- [TASK TO CARRY OUT] Set down exactly the lines below between the line holding "(** [fill_bytes] of" and the line holding "InvalidHnsReadRequest | InvalidHnsWalletAuthorityRequest", inclusive; no other line belongs in the answer.

-- INPUT RECORDS follows --

(* ===== verification/Host.v ===== *)
(** * hns-wallet-host: the host's side of the session

    Models [crates/hns-wallet-host/src/lib.rs]: the state a browser or mobile
    host keeps about its wallet service (channel, pending requests, authorities,
    approvals, replay windows) and every method that reads or changes it.

    The traits [Clock] and [Entropy] are classes over the state of their
    implementation, which a call advances; [Value] is [serde_json::Value]. A
    [BTreeMap] is a [gmap], a [BTreeSet] a [gset], a [VecDeque] a list whose head
    is the front. A method that takes [&mut self] returns the host it leaves,
    also when it fails. *)

From stdpp Require Import finite.
From Stdlib Require Import Strings.Byte.
From S2P Require Import Prelude Types Abi.

Definition MAX_AUTHORITIES : N := 256.
Definition MAX_PENDING_REQUESTS : N := 1024.
Definition MAX_PENDING_APPROVALS : N := 128.
Definition MAX_RECENT_REQUEST_IDS : N := 4096.
Definition MAX_RECENT_PROVIDER_NONCES : N := 4096.
Definition MAX_ISSUED_AUTHORITY_IDS : N := 4096.
Definition MAX_ISSUED_APPROVAL_IDS : N := 4096.
Definition RANDOM_ATTEMPTS : nat := 16.

(** ** Interfaces *)

Inductive ClockError := BeforeUnixEpoch | ClockUnavailable.
Inductive EntropyError := EntropyUnavailable.

Class Clock (C : Type) := now_unix_ms : C -> C * result N ClockError.

(** [fill_bytes] of a destination of the given size. *)
Class Entropy (E : Type) := fill_bytes : E -> nat -> E * result bytes EntropyError.

Module HostError.
Inductive t :=
| Clock (e : ClockError) | Entropy (e : EntropyError) | ClockRollback | InvalidRestartGeneration
| RandomIdentityUnavailable | HandshakeRequired | ChannelFailed | UnexpectedHello | HelloMismatch
| CapabilityUnavailable | InvalidHnsReadRequest | InvalidHnsWalletAuthorityRequest
| PendingRequestCapacity | AuthorityCapacity | AuthorityIdentityCapacity | ApprovalCapacity
| ApprovalIdentityCapacity | SequenceExhausted | InvalidAuthorityFacts | AuthorityExpired
| AuthorityUnknown | AuthorityLifecycle | StaleBinding | MethodUnavailable
| InvalidProviderRequest | PendingRequestMismatch | ResponseClassMismatch | SessionMismatch
| SequenceMismatch (expected received : N) | InvalidCapabilitySnapshot | ApprovalMismatch
| ApprovalExpired | EventBindingMismatch | EventReplay | ReportedProtocolFailure | Encoding.
End HostError.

-- INPUT RECORDS concluded --

- [RESULT OF THIS TASK]
(** [fill_bytes] of a destination of the given size. *)
Class Entropy (E : Type) := fill_bytes : E -> nat -> E * result bytes EntropyError.

Module HostError.
Inductive t :=
| Clock (e : ClockError) | Entropy (e : EntropyError) | ClockRollback | InvalidRestartGeneration
| RandomIdentityUnavailable | HandshakeRequired | ChannelFailed | UnexpectedHello | HelloMismatch
| CapabilityUnavailable | InvalidHnsReadRequest | InvalidHnsWalletAuthorityRequest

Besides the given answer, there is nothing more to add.